Dr. Emmons is a gratitude guru who has dedicated his life to the study of thankfulness. Positive psychology research finds that there are health and mood benefits to practicing gratitude. Some people are naturally cheerful and thankful, but most people have to work on it.
Dictionary.com says that to be grateful means “to be warmly or deeply appreciative of kindness or benefits received, to be thankful.” Gratitude is “the quality or feeling of being grateful or thankful.” Dr. Emmons’ work is grounded in the positive psychology movement, a shift in social science from studying clinical and emotional problems to studying human emotions that are healthy and pleasurable.
Dr. Emmons believes that gratitude can be cultivated in a positive way and is an important component in human happiness. In one of Dr. Emmons’ most compelling research studies, he and fellow researcher, Dr. Mike McCullough, asked participants to keep a gratitude journal for 10 weeks. They were asked to write about things for which they were thankful: simple everyday pleasures, people in their lives, personal strengths or talents, moments of natural beauty, or gestures of kindness from others.

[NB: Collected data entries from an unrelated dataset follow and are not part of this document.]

(** What [rotate] does with a token whose row is revoked. *)
Lemma revoked_rotation raw v w t :
  auth_inv (w_db w) -> a_tokens (w_db w) !! rt_id t = Some t -> is_Some (rt_revoked_at t) ->
  _OPAQUE_REFRESH_TOKEN raw = true -> rt_token_hash t = token_digest raw ->
  exists x w', rotate env (Some raw) v w = (Raise x, w') /\
    if rt_expires_at t <=? w_clock w (w_tick w)
    then x = RefreshTokenRejected EXPIRED /\ w_db w' = w_db w
    else x = RefreshTokenRejected REPLAY /\
         w_db w' = revoked_all (rt_user_id t) (w_clock w (w_tick w)) (w_db w).
Proof.
  intros I Ht Hr Ho Hh. destruct (digest_found _ _ I Ht) as (u & Hu & Eu & F1 & F2). rewrite Hh in F1, F2.
  unfold rotate. rewrite (bind_run _ _ w (token_digest raw) w);
    [|simpl; unfold raise_if; rewrite Ho; simpl; by apply hash_run].
  destruct (rt_expires_at t <=? w_clock w (w_tick w)) eqn:E.
  - eexists _, _. split; [apply bind_raise, transaction_fail|split; reflexivity].
    rewrite (bind_run _ _ w (w_db w) w) by done. rewrite F1. simpl.
    rewrite (bind_run _ _ w (rt_user_id t) w) by done. unfold _lock_user. rewrite Hu, F2.
    rewrite (bind_run _ utcnow w _ _ eq_refl). unfold raise_if. rewrite E. reflexivity.
  - assert (rotate_transaction env (token_digest raw) v w =
      (Ret None, set_w_db (revoked_all (rt_user_id t) (w_clock w (w_tick w)) (w_db w)) (set_w_tick (S (w_tick w)) w))) as Er.
    { apply transaction_run; [|by apply revoked_all_ok].
      rewrite (bind_run _ _ w (w_db w) w) by done. rewrite F1. simpl.
      rewrite (bind_run _ _ w (rt_user_id t) w) by done. unfold _lock_user. rewrite Hu, F2.
      rewrite (bind_run _ utcnow w _ _ eq_refl). unfold raise_if. rewrite E.
      rewrite bool_decide_eq_true_2 by done. by rewrite Eu. }
    rewrite (bind_run _ _ _ _ _ Er). eexists _, _. split; [reflexivity|done].
Qed.

Lemma rotate_inv raw v w g w' :
  rotate env raw v w = (Ret g, w') ->
  exists r, raw = Some r /\ _OPAQUE_REFRESH_TOKEN r = true /\
    rotate_transaction env (token_digest r) v w = (Ret (Some g), w').
Proof.
  unfold rotate. intros H.
  apply bind_inv in H as (h & w1 & (r & -> & Ho & -> & ->)%validated_hash_inv & H).
  apply bind_inv in H as (o & w1 & Hr & H). minv. eauto.
Qed.

(** C31. A refresh token works once: after a rotation that succeeded, whatever calls
    follow, rotating the same token again is rejected - as a replay that revokes
    every active token of its user, or as expired - unless a purge has meanwhile
    removed its row. *)
Theorem refresh_token_is_single_use raw v w g w' v2 w2 :
  auth_reachable (w_db w) -> rotate env (Some raw) v w = (Ret g, w') ->
  rtc auth_step (w_db w') (w_db w2) ->
  (exists x w3, rotate env (Some raw) v2 w2 = (Raise x, w3) /\
     (x = RefreshTokenRejected EXPIRED /\ w_db w3 = w_db w2 \/
      x = RefreshTokenRejected REPLAY /\ exists user_id,
        w_db w3 = revoked_all user_id (w_clock w2 (w_tick w2)) (w_db w2) /\
        exists t, a_tokens (w_db w) !! rt_id t = Some t /\ rt_token_hash t = token_digest raw /\
          rt_user_id t = user_id)) \/
  exists db, rtc auth_step (w_db w') db /\ rtc auth_step db (w_db w2) /\ forgotten db (token_digest raw).
Proof.
  intros R H S. pose proof (auth_reachable_inv _ R) as I.
  apply rotate_inv in H as (r & [= <-] & Ho & H).
  pose proof (rotate_kept _ _ _ _ _ I H) as [K C]. pose proof (ledger_kept_inv _ _ I K C) as I'.
  apply rotate_transaction_inv in H as (t & u & Ht & _ & _ & Hh & _ & _ & _ & _ & _ & _ & _ & id & Hn & Ew); [|done].
  assert (a_tokens (w_db w') !! rt_id t = Some (set_rt_revoked_at (Some (w_clock w (w_tick w))) t)) as Ht'.
  { rewrite Ew. simpl. rewrite lookup_insert_ne by (intros E; simpl in *; congruence). apply lookup_insert_eq. }
  destruct (auth_steps_row _ _ _ _ I' S Ht') as [(t2 & H2 & (Ei & Eu & Eh & _ & X))|F]; [left|right; by rewrite <- Hh].
  simpl in *. rewrite <- Ei in H2.
  destruct (revoked_rotation raw v2 w2 t2) as (x & w3 & Er & P);
    [by eapply auth_steps_inv|done|rewrite X by eauto; eauto|done|congruence|].
  exists x, w3. split; [done|]. destruct (_ <=? _); [by left|right].
  destruct P as [-> ->]. split; [done|]. exists (rt_user_id t2). split; [done|]. exists t. by rewrite Eu.
Qed.

(** A rotation replaces exactly one session: it revokes the row of the token it
    was given, which was active, and adds one row for the token it returns - of the
    same user, with the digest of that token and the full lifetime - and the grant
    names that user; every other row is as it was. *)
Theorem rotation_replaces_one_session raw v w g w' :
  auth_reachable (w_db w) -> rotate env raw v w = (Ret g, w') ->
  let now := w_clock w (w_tick w) in
  exists r t u n, raw = Some r /\ a_tokens (w_db w) !! rt_id t = Some t /\
    rt_token_hash t = token_digest r /\ token_active now t = true /\
    a_users (w_db w) !! rt_user_id t = Some u /\ a_tokens (w_db w) !! rt_id n = None /\
    w_db w' = put_token n (put_token (set_rt_revoked_at (Some now) t) (w_db w)) /\
    rt_user_id n = rt_user_id t /\ rt_token_hash n = token_digest (tg_refresh_token g) /\
    rt_revoked_at n = None /\ rt_expires_at n = now + days (se_refresh_token_expire_days (settings env)) /\
    tg_username g = u_username u /\ tg_role g = u_role u.
Proof.
  intros R H now. pose proof (auth_reachable_inv _ R) as I. apply rotate_inv in H as (r & -> & Ho & H).
  apply rotate_transaction_inv in H as (t & u & Ht & Hu & Etu & Hh & He & _ & Hr & _ & Eg & Eun & Ero & id & Hn & Ew); [|done].
  exists r, t, u, (new_token id (u_id u) v now). rewrite Etu, Eg. split_and!; try done.
  unfold token_active. rewrite bool_decide_eq_true_2 by done. by apply Z.ltb_lt.
Qed.

(** ** A token that is active can be rotated *)

Lemma add_token_run u raw now w :
  _OPAQUE_REFRESH_TOKEN raw = true ->
  a_tokens (w_db w) !! rt_id (new_token (w_uuid w (w_uuid_next w)) u raw now) = None ->
  add_token env u raw now w = (Ret tt, set_w_db (put_token (new_token (w_uuid w (w_uuid_next w)) u raw now) (w_db w))
    (set_w_uuid_next (S (w_uuid_next w)) w)).
Proof.
  intros Ho Hn. unfold add_token. rewrite (bind_run _ uuid4_hex w _ _ eq_refl).
  rewrite (bind_run _ _ _ _ _ (hash_run raw _ Ho)). cbv zeta.
  rewrite (bind_run _ get_db _ _ _ eq_refl). simpl in *. rewrite Hn.
  rewrite bool_decide_eq_false_2 by (by intros []). reflexivity.
Qed.

Lemma rotated_ok db t n now :
  auth_inv db -> a_tokens db !! rt_id t = Some t -> a_tokens db !! rt_id n = None ->
  forgotten db (rt_token_hash n) ->
  store_ok (put_token n (put_token (set_rt_revoked_at (Some now) t) db)) = true.
Proof.
  intros I Ht Hn F. apply auth_store_spec. split; [apply I|]. unfold put_token. simpl.
  apply unique_prop_insert.
  - eapply unique_prop_update; [apply I|exact Ht|by left].
  - intros j y k _ Hy Hk Ek. injection Hk as <-. injection Ek as Ek.
    apply lookup_insert_Some in Hy as [[_ <-]|[_ Hy]]; [by eapply F|by eapply F].
Qed.

(** The rotation of an active token succeeds when the token drawn to replace it is
    well formed and new. *)
Lemma active_rotation raw v w t u :
  let n := new_token (w_uuid w (w_uuid_next w)) (rt_user_id t) v (w_clock w (w_tick w)) in
  auth_inv (w_db w) -> a_tokens (w_db w) !! rt_id t = Some t -> token_active (w_clock w (w_tick w)) t = true ->
  a_users (w_db w) !! rt_user_id t = Some u ->
  _OPAQUE_REFRESH_TOKEN raw = true -> rt_token_hash t = token_digest raw ->
  _OPAQUE_REFRESH_TOKEN v = true -> forgotten (w_db w) (token_digest v) -> a_tokens (w_db w) !! rt_id n = None ->
  exists tok w', rotate env (Some raw) v w = (Ret (mkTokenGrant tok v (u_username u) (u_role u)), w') /\
    w_db w' = put_token n (put_token (set_rt_revoked_at (Some (w_clock w (w_tick w))) t) (w_db w)).
Proof.
  intros n I Ht Ha Hu Ho Hh Hv F Hn. unfold token_active in Ha. bool_to_prop.
  destruct (digest_found _ _ I Ht) as (u' & Hu' & Eu & F1 & F2). assert (u' = u) as -> by congruence.
  rewrite Hh in F1, F2. unfold rotate. rewrite (bind_run _ _ w (token_digest raw) w);
    [|simpl; unfold raise_if; rewrite Ho; simpl; by apply hash_run].
  assert (exists tok w', rotate_transaction env (token_digest raw) v w =
    (Ret (Some (mkTokenGrant tok v (u_username u) (u_role u))), w') /\
    w_db w' = put_token n (put_token (set_rt_revoked_at (Some (w_clock w (w_tick w))) t) (w_db w)))
    as (tok & w' & Er & Ew); [|exists tok, w'; by rewrite (bind_run _ _ _ _ _ Er)].
  eexists _, _. split; [apply transaction_run|].
  - rewrite (bind_run _ _ w (w_db w) w) by done. rewrite F1. simpl.
    rewrite (bind_run _ _ w (rt_user_id t) w) by done. unfold _lock_user. rewrite Hu, F2.
    rewrite (bind_run _ utcnow w _ _ eq_refl). unfold raise_if at 1. rewrite (proj2 (Z.leb_gt _ _)) by done.
    match goal with E : rt_revoked_at t = None |- _ => rewrite E end.
    rewrite bool_decide_eq_false_2 by (by intros []).
    rewrite (bind_run _ (mret tt) _ tt _ eq_refl). rewrite (bind_run _ _ _ _ _ (new_token_run v _ Hv)).
    rewrite (bind_run _ (modify_db _) _ _ _ eq_refl). rewrite Eu.
    erewrite bind_run; [|apply add_token_run; [done|]].
    + rewrite (bind_run _ (create_access_token _ _ _ _) _ _ _ eq_refl). reflexivity.
    + simpl. rewrite lookup_insert_ne; [exact Hn|]. intros E. simpl in *. rewrite <- E in Hn. congruence.
  - by apply rotated_ok.
  - done.
Qed.

(** The refresh token of a grant is honoured: presented before it expires, with
    a well-formed and new token drawn to replace it, it is rotated, and the new
    grant names the same user. *)
Theorem issued_token_can_be_rotated u v w g w' v2 w2 :
  auth_reachable (w_db w) -> issue env u v w = (Ret g, w') -> w_db w2 = w_db w' ->
  w_clock w2 (w_tick w2) < w_clock w (w_tick w) + days (se_refresh_token_expire_days (settings env)) ->
  _OPAQUE_REFRESH_TOKEN v2 = true -> forgotten (w_db w2) (token_digest v2) ->
  a_tokens (w_db w2) !! ("refresh_"%py +++ w_uuid w2 (w_uuid_next w2))%py = None ->
  exists g2 w3, rotate env (Some (tg_refresh_token g)) v2 w2 = (Ret g2, w3) /\
    tg_username g2 = tg_username g /\ tg_role g2 = tg_role g /\ tg_refresh_token g2 = v2.
Proof.
  intros R H E Hc Ho F Hn. pose proof (auth_reachable_inv _ R) as I.
  pose proof (issue_kept _ _ _ _ _ I H) as [K C]. pose proof (ledger_kept_inv _ _ I K C) as I'.
  apply issue_inv in H as (us & id & Hu & _ & Hv & _ & Ew & _ & -> & -> & ->); [|done].
  rewrite <- E in *. rewrite E in Ew.
  destruct (active_rotation v v2 w2 (new_token id u v (w_clock w (w_tick w))) us) as (tok & w3 & Er & _); try done.
  - rewrite E, Ew. apply lookup_insert_eq.
  - unfold token_active. rewrite bool_decide_eq_true_2 by done. by apply Z.ltb_lt.
  - by rewrite E, Ew.
  - eexists _, _. split; [exact Er|done].
Qed.

(** ** Retention *)

Lemma deleted_size (l : list RefreshToken) (m : gmap pystr RefreshToken) :
  NoDup (rt_id <$> l) -> (forall t, t ∈ l -> is_Some (m !! rt_id t)) ->
  (size (foldr (fun t m => delete (rt_id t) m) m l) + length l = size m)%nat.
Proof.
  induction l as [|x l IH]; simpl; intros N P; [lia|]. apply NoDup_cons in N as [Nx N].
  destruct (P x ltac:(left)) as [y Hy].
  assert (foldr (fun t m => delete (rt_id t) m) m l !! rt_id x = Some y) as Hx by by apply lookup_deleted.
  rewrite map_size_delete_Some by eauto. specialize (IH N ltac:(intros; apply P; by right)).
  enough (0 < size (foldr (fun t m => delete (rt_id t) m) m l))%nat by lia.
  apply Nat.neq_0_lt_0. rewrite map_size_ne_0_lookup. by exists (rt_id x), y.
Qed.

Lemma candidates_spec db cutoff b :
  auth_inv db ->
  let l := purge_candidates db cutoff b in
  NoDup (rt_id <$> l) /\
  (forall t, t ∈ l -> a_tokens db !! rt_id t = Some t /\ rt_expires_at t <= cutoff) /\
  (Z.of_nat (length l) <= Z.max 0 b) /\
  (Z.of_nat (length l) < b -> forall i t, a_tokens db !! i = Some t -> rt_expires_at t <= cutoff -> t ∈ l).
Proof.
  intros I l. unfold l, purge_candidates. clear l.
  set (p := fun t => rt_expires_at t <=? cutoff). set (o := order_by_keys purge_key (rows_where p (a_tokens db))).
  assert (o ≡ₚ rows_where p (a_tokens db)) as Po by apply order_by_keys_perm.
  assert (forall t, t ∈ o <-> exists i, a_tokens db !! i = Some t /\ p t = true) as Eo
    by (intros t; rewrite Po; apply elem_of_rows_where).
  assert (NoDup (rt_id <$> o)) as N.
  { rewrite Po. apply rows_where_NoDup. intros i j x y Hx Hy _ _ E.
    by rewrite <- (proj1 (ai_token _ I _ _ Hx)), <- (proj1 (ai_token _ I _ _ Hy)). }
  split_and!.
  - rewrite fmap_take. eapply sublist_NoDup; [exact N|]. apply sublist_take.
  - intros t Ht. eapply elem_of_take in Ht as (k & Ht & _). apply list_elem_of_lookup_2 in Ht.
    apply Eo in Ht as (i & Hi & Hp). split; [by rewrite (proj1 (ai_token _ I _ _ Hi))|by apply Z.leb_le].
  - rewrite length_take. lia.
  - rewrite length_take. intros Hl i t Hi Hp. rewrite take_ge by lia. apply Eo. exists i.
    split; [done|by apply Z.leb_le].
Qed.

Lemma purge_batch_run b w :
  auth_inv (w_db w) -> 0 < b -> let now := w_clock w (w_tick w) in
  exists n w', purge_refresh_token_batch env None b w = (Ret n, w') /\ auth_inv (w_db w') /\
    w_clock w' = w_clock w /\ w_tick w' = S (w_tick w).
Proof.
  intros I Hb now. unfold purge_refresh_token_batch. unfold raise_if. rewrite (proj2 (Z.leb_gt _ _)) by done.
  rewrite (bind_run _ (mret tt) w _ _ eq_refl). rewrite (bind_run _ utcnow w _ _ eq_refl). cbv zeta.
  rewrite (bind_run _ get_db _ _ _ eq_refl). simpl.
  destruct (purge_candidates _ _ _) as [|x l] eqn:El; [eexists _, _; by split_and!|].
  set (db' := set_a_tokens (foldr (fun t m => delete (rt_id t) m) (a_tokens (w_db w)) (x :: l)) (w_db w)).
  assert (auth_inv db') as I' by apply (inv_pruned _ _ I), deleted_subseteq.
  eexists _, (set_w_db db' (set_w_tick (S (w_tick w)) w)). split; [apply transaction_run; [reflexivity|]|done].
  apply auth_store_spec. split; apply I'.
Qed.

By contrast, a second group was asked to focus on and write about neutral events in their lives, and a third group was asked to write about hassles. At the end of the study, the participants in the first group (abbreviated as “GG” for the remainder of this review) reported being 25% happier than those participants in the other groups. They also reported a host of other benefits, including more time spent exercising, fewer physical health complaints, and a variety of positive mood states. Even more interesting, they offered more prosocial help to other people than did the participants in the other conditions, and they reported feeling closer and more connected to others.
The benefits for those people in the GG persisted for up to six months as they spontaneously decided to continue their effort. Probably because the initial results were so compelling, Dr. Emmons decided to replicate the original study, but this time with patients with neuromuscular disease. In this new study, despite their medical challenges, the participants in the GG (compared to the control group) showed significantly more positive affect and satisfaction with life, felt more optimistic about the upcoming week, and felt more connected with others. In addition, the participants in the GG reported physical benefits such as improved sleep at night and increased energy during the day.
Positive psychology researchers speculate that the human brain cannot simultaneously hold two mutually exclusive emotional states. For example, relaxation is incompatible with stress, and depression is incompatible with gratitude.
Dr. Emmons argues that the research is overwhelmingly positive about the benefits of thankfulness, so he concludes the book with specific suggestions for how to cultivate it. One of my favorite suggestions is to seek out opportunities to be grateful, even when circumstances make it more challenging. Dr. Emmons gives as an example the Dalai Lama, who says he is grateful for his enemies because they give him such opportunity to practice patience.
My overall conclusion is that this book is extremely persuasive and if your personal goal is to be happier, this book can give you some specific strategies to achieve that.